La presidenta de México, Claudia Sheinbaum, reiteró este lunes su rechazo al reciente informe de la ONU sobre desapariciones forzadas, presentado la semana pasada, al sostener que Naciones Unidas no tomó en consideración una serie de documentos remitidos por el Gobierno mexicano antes de emitir sus conclusiones.
“Relaciones Exteriores y Gobernación enviaron documentos al Comité (de la ONU contra la Desaparición Forzada) diciéndoles todo lo nuevo que se está trabajando, (...) los cambios en la legislación (...) varios temas (que) no fueron considerados por esta comisión”, ha explicado en rueda de prensa, indicando que “por eso se rechazó el documento” difundido el pasado jueves.
La jefa del Estado cuestionó el contenido del informe al considerar que “extrapolan” los casos de cuatro estados --Veracruz, Jalisco, Nayarit y Coahuila--, entre los años 2009 y 2017, al resto del país, que cuenta con un total de 31 entidades. “Hay una extrapolación hasta el 2025”, ha agregado al respecto.
La mandataria adelantó que el Ejecutivo mexicano remitirá al Alto Comisionado de Derechos Humanos, Volker Turk, “su informe” sobre las desapariciones forzadas “para que conozca lo que se está haciendo y por qué razones” no están “de acuerdo con este informe que se presentó por parte de este comité”.

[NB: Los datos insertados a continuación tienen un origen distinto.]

(* ===== verification/ArpRun.v ===== *)
(** * ArpRun

    The operations of address resolution together: no sequence of them fails or loses a
    packet, and the packets sent to an unknown address leave, in order, when the answer
    arrives. *)

From stdpp Require Import sets.
From S2P Require Import Prelude NetQueue PktPool PktFacts PktChain KernelData Kernel KernelSem NetDev Dm9000a Dm9000aFacts DmRx NetPath NetProps NetDemux Arp ArpWire ArpFacts ArpTable ArpOps ArpRx ArpTx.

Section Run.
Context {D : Type} `{Mac D}.

(** ** Receiving, in every case *)

(** A packet as the driver delivers it, with the interface it came from. *)
Definition incoming (s : NetSt (Inet D)) (x : nat) : Prop := exists b i,
  pk_bufs (st_pool s) !! x = Some b /\ nb_net b = Some i /\ is_Some (st_nets s !! i) /\ received b.

Lemma rx_update_total s A U cs x b l i n sha spa tpa op src : arp_ok (put_buf x (set_mem l b) s) A (x :: U) cs ->
  pk_bufs (st_pool s) !! x = Some b -> nb_inuse b = 1 -> marked (set_mem l b) -> message_at (nb_prot b) l sha spa tpa op src ->
  nb_net b = Some i -> st_nets s !! i = Some n -> length sha = 6%nat -> bytes sha ->
  exists r s' A' cs', rx_update x i (le16 op) (le32 spa) sha (put_buf x (set_mem l b) s) = Done (r, s') /\ handled_rx s s' A' U cs' /\
    A' Rcv = A Rcv.
Proof using Type.
  intros HA Hb Hu Hm HG Hi Hn Hl Hby. destruct (decide (le16 op = ARREQ)) as [Hop|Hop].
  - destruct (rx_request s A U cs x b l i n op spa sha tpa src HA Hb Hu Hm HG Hi Hn Hl Hby Hop)
      as (s' & A' & cs' & reply & bs & c & E & HR & _ & _ & _ & _ & _ & HV & _). by exists 0, s', A', cs'.
  - pose proof (find_entry_spec (le32 spa) (tbl s) 0) as Hf. destruct (find_entry (le32 spa) (tbl s) 0) as [tp|] eqn:Ef.
    + destruct Hf as (e & _ & He & _). rewrite Nat.sub_0_r in He.
      destruct (arp_row _ _ _ _ _ _ HA He) as (c & Hc & _).
      destruct (rx_reply s A U cs x b l i (le16 op) (le32 spa) sha tp e c HA Hb Hu Hm Hl Hby Hop Ef He Hc)
        as (s' & A' & bs & E & HR & _ & _ & _ & HV). by eexists 0, s', A', _.
    + set (s1 := put_buf x (set_mem l b) s) in *.
      destruct (set_vars s1 A (x :: U) cs (count_arp 0 0 1 0 (arp_of s1)) HA) as [HA2 _]; [done..|]. set (s2 := set_dev _ s1) in *.
      destruct (release_ok s2 A U cs x (set_mem l b) HA2) as (s' & A' & E & HA' & [C B L R T K] & _); [apply put_buf_lookup; by eexists|done|done|].
      destruct (rx_apart _ _ _ _ _ HA) as [Hx _]. exists ENP_NOT_MINE, s', A', cs. split; [|split; [split|done]].
      * unfold rx_update. rewrite (proj2 (Z.eqb_neq _ _) Hop), (nbind_eq _ _ s1 tt s2 eq_refl).
        rewrite (nbind_eq (arp_gets arp_table) _ s2 (tbl s) s2 eq_refl), Ef. by rewrite (nbind_eq _ _ _ _ _ E).
      * done.
      * etrans; [|exact C]. by split.
      * intros y Hy. rewrite B by (by left). apply put_other. by intros ->.
      * done.
Qed.
(* ===== verification/ArpProps.v ===== *)
(** * ArpProps

    The theorems about address resolution: requests are answered, packets for an unknown
    address are sent when the answer comes, the timer releases what waited too long, and
    no sequence of operations fails. *)

From stdpp Require Import gmap.
From S2P Require Import Prelude HwDriver NetQueue PktPool PktFacts PktChain KernelData Kernel KernelSem KernelSpec KernelInv KernelRefine KernelSemOps KernelBoot KernelTokens KernelProps NetDev Dm9000a Dm9000aFacts DmRx NetPath NetProps NetDemux Arp ArpWire ArpFacts ArpTable ArpOps ArpRx ArpTx ArpRun ArpNic ArpDemux.

(** ** Requests *)

Section Wire.
Context {D : Type} `{Chip D} (polls : nat).
#[local] Hint Extern 0 (Mac D) => exact (nic_mac polls) : typeclass_instances.

(** C15. An ARP request for the board's address that the chip has received goes through the
    interrupt routine and pktdemux to arprcv, and is answered on the wire: one frame, to
    the Ethernet address the request came from, that gives the board's hardware address
    for the IP address asked for, in the format of the protocol.  Afterwards the sender's
    address is known, the received packet and the packet of the answer are back in the
    pool, and no other packet is touched. *)
Theorem arp_request_answered ip_rcv tk_yield fuel (s : NetSt (Inet D)) A U k i n st dst src sha spa tha tpa pad :
  let f := mkFrame st (ArpWire.arp_frame dst src [0x00; 0x01] sha spa tha tpa ++ pad) in
  drv_ok (with_dev (hw_of s) s) A U [f] [] k -> arp_ok s A U (replicate MAXARPS []) -> good_frame f = true ->
  netp (g_dm9ka s) = Some i -> st_nets s !! i = Some n -> open_net n -> le32 tpa = n_ipaddr n -> le32 spa <> 0 ->
  length dst = 6%nat -> length src = 6%nat -> length sha = 6%nat -> length spa = 4%nat -> length tha = 6%nat -> length tpa = 4%nat ->
  A Rcv = [] -> (1 <= length (A Big))%nat -> (2 <= length (A Lil))%nat -> (2 <= fuel)%nat ->
  exists s1 s2 A2 cs2 pad', lift_hw (dm9Ka_isr_wrap 2 i) s = Done (tt, s1) /\
    pktdemux ip_rcv (arprcv mac_send) tk_yield fuel s1 = Done (tt, s2) /\
    length pad' = 22%nat /\ sent_of s2 = sent_of s ++ [ArpWire.arp_frame src (mac_of s) [0x00; 0x02] (mac_of s) tpa sha spa ++ pad'] /\
    (exists tp e, tbl s2 !! tp = Some e /\ t_pro_addr e = le32 spa /\ t_phy_addr e = sha /\ at_pending e = None) /\
    arp_ok s2 A2 U cs2 /\ A2 Rcv = [] /\ concat cs2 = [] /\
    (forall y, y ∈ U -> pk_bufs (st_pool s2) !! y = pk_bufs (st_pool s1) !! y).
Proof using Type.
  intros f HD HA Hg Hj Hn Hop Htpa Hz L1 L2 L3 L4 L5 L6 HR HB HL Hf.
  destruct (base_net s i n (ao_base _ _ _ _ HA) Hn) as [Hloc _].
  destruct (frame_taken polls i n s A U k f HD HA Hg Hj Hn Hloc HR HB HL)
    as (s1 & A1 & x & E1 & HA1 & HR1 & HL1 & Hx & HC1 & HS1 & HV1 & HN1).
  pose proof Hx as (b & Hb & _). assert (Hm : marked b).
  { refine (proj1 (po_in _ _ _ (ao_pool _ _ _ _ HA1) Rcv x b _ _)); [rewrite HR1; by left|exact Hb]. }
  destruct (pkt_fields _ _ _ _ _ _ _ _ _ _ _ _ _ b Hx Hb Hm) as (Hrc & Hi & Ht & F1 & F2 & F3 & F4 & F5); [done..|].
  rewrite <- HN1 in Hn.
  destruct (pktdemux_arp ip_rcv tk_yield fuel s1 A1 U _ x b i n HA1 HR1 Hb Hm Hi Hn Hop Ht Hf) as (s2 & HA2 & HC2 & Eb2 & Ed2 & Hgo).
  destruct (calm_net s1 s2 i n HC2 Hn) as (n2 & Hn2 & Hs2). assert (Hb2 : pk_bufs (st_pool s2) !! x = Some b) by (by rewrite Eb2).
  destruct (arprcv_unpack s2 _ U _ x b i n2 HA2 Hb2 Hrc Hi Hn2) as (l & E2 & HA3 & Hm3 & HG & Hl6 & Hby).
  rewrite F1, F2, F3, F4, F5 in *. unfold rx_rest, for_us in E2. rewrite Htpa, (ns_ip _ _ Hs2), Z.eqb_refl in E2. cbn [orb] in E2.
  destruct (rx_request s2 _ U _ x b l i n2 [0x00; 0x01] spa sha tpa src HA3 Hb2 (rc_use b Hrc) Hm3 HG Hi Hn2 Hl6 Hby eq_refl)
    as (s3 & A3 & cs3 & reply & bs & c & E3 & [HA4 HC4 HB4 _] & Hrep & Hbs & Hw & HS & Hent & HR3 & Hsub).
  assert (Hc : concat cs3 = []).
  { destruct (concat cs3) as [|y r] eqn:Ec; [done|]. by destruct (not_elem_of_nil y (Hsub y (list_elem_of_here _ _))). }
  assert (bs = []) as ->.
  { destruct (Hw Hz) as [(j & e & _ & Hcs & _)|[-> _]]; [|by inversion Hbs]. apply lookup_replicate_1 in Hcs as [-> _]. by inversion Hbs. }
  assert (Hal : alloc_from arpsize (upd_at Rcv [] A1) = Some Lil).
  { unfold alloc_from. change (upd_at Rcv [] A1 Lil) with (A1 Lil). destruct (A1 Lil); [cbn in HL1; lia|done]. }
  rewrite Hal in Hrep. destruct Hrep as (pad' & Hpad & ->). rewrite app_nil_r in HS.
  exists s1, s3, A3, cs3, pad'. split; [done|]. split; [apply (Hgo 0 s3 A3 U cs3); [by rewrite E2|done|by rewrite HR3]|].
  split; [done|]. split; [|split; [done|split; [done|split; [by rewrite HR3|split; [done|]]]]].
  - rewrite HS. replace (sent_of s2) with (sent_of s) by (unfold sent_of, hw_of in *; by rewrite Ed2).
    unfold mac_of. by rewrite (ca_dm _ _ HC2), (ca_dm _ _ HC1).
  - intros y Hy. by rewrite HB4, Eb2.
Qed.

End Wire.

(** ** Resolution *)

Section Resolution.
Context {D : Type} `{Mac D}.

(** The answer for an address that packets wait for. *)
Lemma answer_releases s A U cs y rb i n tp e c dest : arp_ok s A (y :: U) cs -> pk_bufs (st_pool s) !! y = Some rb -> received rb ->
  nb_net rb = Some i -> st_nets s !! i = Some n -> le32 (rx_tpa rb) = n_ipaddr n -> le16 (rx_op rb) = ARREP -> le32 (rx_spa rb) = dest ->
  dest <> 0 -> tbl s !! tp = Some e -> t_pro_addr e = dest -> cs !! tp = Some c ->
  exists s' A' bs, arprcv mac_send y s = Done (0, s') /\ handled_rx s s' A' U (<[tp := []]> cs) /\
    Forall2 (fun y b => pk_bufs (st_pool s) !! y = Some b) c bs /\ sent_of s' = sent_of s ++ (ip_frame (rx_sha rb) (mac_of s) <$> bs) /\
    tbl s' = <[tp := learned (cticks s) (rx_sha rb) e]> (tbl s).
Proof using Type.
  intros HA Hb Hrc Hi Hn Htpa Hop Hspa Hz He Ha Hc.
  destruct (arprcv_unpack s A U cs y rb i n HA Hb Hrc Hi Hn) as (l & E & HA1 & Hm & HG & Hl & Hby).
  assert (Hf : find_entry dest (tbl s) 0 = Some tp).
  { pose proof (find_entry_spec dest (tbl s) 0) as Hf. destruct (find_entry dest (tbl s) 0) as [j|]; [|by destruct (Hf tp e He)].
    destruct Hf as (e' & _ & He' & Ha' & _). rewrite Nat.sub_0_r in He'. f_equal.
    apply (ao_unique _ _ _ _ HA j tp e' e); congruence. }
  destruct (rx_reply s A U cs y rb l i (le16 (rx_op rb)) dest (rx_sha rb) tp e c HA1 Hb (rc_use rb Hrc) Hm Hl Hby)
    as (s' & A' & bs & E' & HR & Hbs & HS & HT & _); [by rewrite Hop|done..|].
  exists s', A', bs. split; [|done]. rewrite E. unfold rx_rest, for_us. rewrite Htpa, Z.eqb_refl, Hspa. exact E'.
Qed.

(** C16. Packets for an address that nobody has asked for yet are not lost: the first makes
    the board broadcast one request for the address, it and those that follow wait, each
    send returning ENP_SEND_PENDING, and when the answer arrives, however much later, all
    of them leave the board, in the order they were sent, with the Ethernet address that
    the answer gives.  Then the address is known and nothing waits for it. *)
Theorem address_resolved s A U cs x xs y b i n rb j nj dest t : arp_ok s A (x :: xs ++ y :: U) cs -> Forall (ready s) (x :: xs) ->
  pk_bufs (st_pool s) !! x = Some b -> nb_net b = Some i -> st_nets s !! i = Some n -> is_group n dest = false ->
  own_host s x n = false -> dest <> 0 -> (forall k e, tbl s !! k = Some e -> t_pro_addr e <> dest) -> (2 <= length (A Lil))%nat ->
  pk_bufs (st_pool s) !! y = Some rb -> received rb -> nb_net rb = Some j -> st_nets s !! j = Some nj ->
  le32 (rx_tpa rb) = n_ipaddr nj -> le16 (rx_op rb) = ARREP -> le32 (rx_spa rb) = dest ->
  exists s1 s2 A2 cs2 bs tha pad, send_all (x :: xs) dest s = Done (ENP_SEND_PENDING :: replicate (length xs) ENP_SEND_PENDING, s1) /\
    arprcv mac_send y (later t s1) = Done (0, s2) /\ length tha = 6%nat /\ length pad = 22%nat /\
    Forall2 (fun z c => pk_bufs (st_pool s) !! z = Some c) (x :: xs) bs /\
    sent_of s1 = sent_of s ++ [request_frame (mac_of s) n dest tha ++ pad] /\
    sent_of s2 = sent_of s1 ++ (ip_frame (rx_sha rb) (mac_of s) <$> bs) /\
    (exists k e, tbl s2 !! k = Some e /\ t_pro_addr e = dest /\ t_phy_addr e = rx_sha rb /\ cs2 !! k = Some []) /\
    arp_ok s2 A2 U cs2.
Proof using Type.
  intros HA Hr Hb Hi Hn Hg Hh Hz Hno HL Hy Hrc Hj Hnj Htpa Hop Hspa. apply Forall_cons in Hr as [Hx Hxs].
  destruct (first_waiting s A (xs ++ y :: U) cs x b i n dest HA Hx Hb Hi Hn Hg Hh Hz Hno HL)
    as (s1 & A1 & cs1 & tha & pad & E1 & [HA1 C1 B1 F1 R1] & Htha & Hpad & S1 & Hw1 & Hx1).
  destruct (all_waiting xs s1 A1 (y :: U) cs1 dest [x] HA1) as (s2 & A2 & cs2 & E2 & [HA2 C2 B2 F2 R2] & S2 & (tp & e & He & Ha & _ & Hc) & K2); try done.
  { apply (readies_kept s); [done| |done]. intros z Hz'. apply B1, elem_of_app. by left. } { specialize (F1 Lil). lia. }
  assert (Hkept : forall z, z ∈ x :: xs -> pk_bufs (st_pool s2) !! z = pk_bufs (st_pool s) !! z).
  { intros z Hz'. rewrite (K2 z Hz'). apply elem_of_cons in Hz' as [->|Hz']; [done|]. apply B1, elem_of_app. by left. }
  destruct (calm_net s s2 j nj (transitivity C1 C2) Hnj) as (n2 & Hn2 & Hs2).
  set (s3 := later t s2). assert (HA3 : arp_ok s3 A2 (y :: U) cs2) by by apply later_ok.
  destruct (answer_releases s3 A2 U cs2 y rb j n2 tp e (x :: xs) dest HA3) as (s4 & A4 & bs & E4 & [HA4 _ _ _] & Hbs & S4 & T4); try done.
  { change (pk_bufs (st_pool s2) !! y = Some rb). rewrite B2 by by left. rewrite B1; [done|]. apply elem_of_app. right. by left. }
  { by rewrite (ns_ip _ _ Hs2). }
  exists s2, s4, A4, (<[tp := []]> cs2), bs, tha, pad. split_and!; try done.
  - cbn [send_all]. rewrite (nbind_eq _ _ _ _ _ E1). by rewrite (nbind_eq _ _ _ _ _ E2).
  - apply Forall2_same_length_lookup_2; [by eapply Forall2_length|]. intros k z c Hk Hck.
    rewrite <- (Hkept z) by (by eapply list_elem_of_lookup_2). exact (Forall2_lookup_lr _ _ _ _ _ _ Hbs Hk Hck).
  - by rewrite S2.
  - rewrite S4. change (sent_of s3) with (sent_of s2). change (mac_of s3) with (mac_of s2).
    unfold mac_of. by rewrite (ca_dm _ _ C2), (ca_dm _ _ C1).
  - exists tp, (learned (cticks s3) (rx_sha rb) e). rewrite T4. split_and!; try done.
    + apply list_lookup_insert_eq. by eapply lookup_lt_Some.
    + apply list_lookup_insert_eq. by eapply lookup_lt_Some.
Qed.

El Gobierno ya había descalificado el documento la semana anterior, calificándolo de “tendencioso” y criticando que “omite considerar los esfuerzos institucionales presentados el pasado 27 de marzo”, entre ellos la integración de las comisiones de víctimas en el Sistema Nacional de Búsqueda, el refuerzo del Banco Nacional de Datos Forenses, la obligación de abrir una carpeta de investigación desde el primer reporte, así como el fortalecimiento de la Comisión Nacional de Búsqueda con personal especializado y equipamiento.
Según el Comité de la ONU contra la Desaparición Forzada, existen “indicios fundados” de que en México “se han cometido y se siguen cometiendo desapariciones forzadas que podrían equivaler a crímenes de lesa humanidad”, en el contexto de “ataques generalizados o sistemáticos” contra la población civil en distintas regiones del país.
El comité, que ha pedido al secretario general de Naciones Unidas, António Guterres, que traslade a la Asamblea General la situación de las desapariciones en México para definir medidas de apoyo al Gobierno en su prevención y erradicación, ha señalado que se han localizado “más de 4.500 fosas, que contienen más de 6.200 cadáveres y 4.600 restos humanos, además de unos 72.000 restos humanos no identificados”.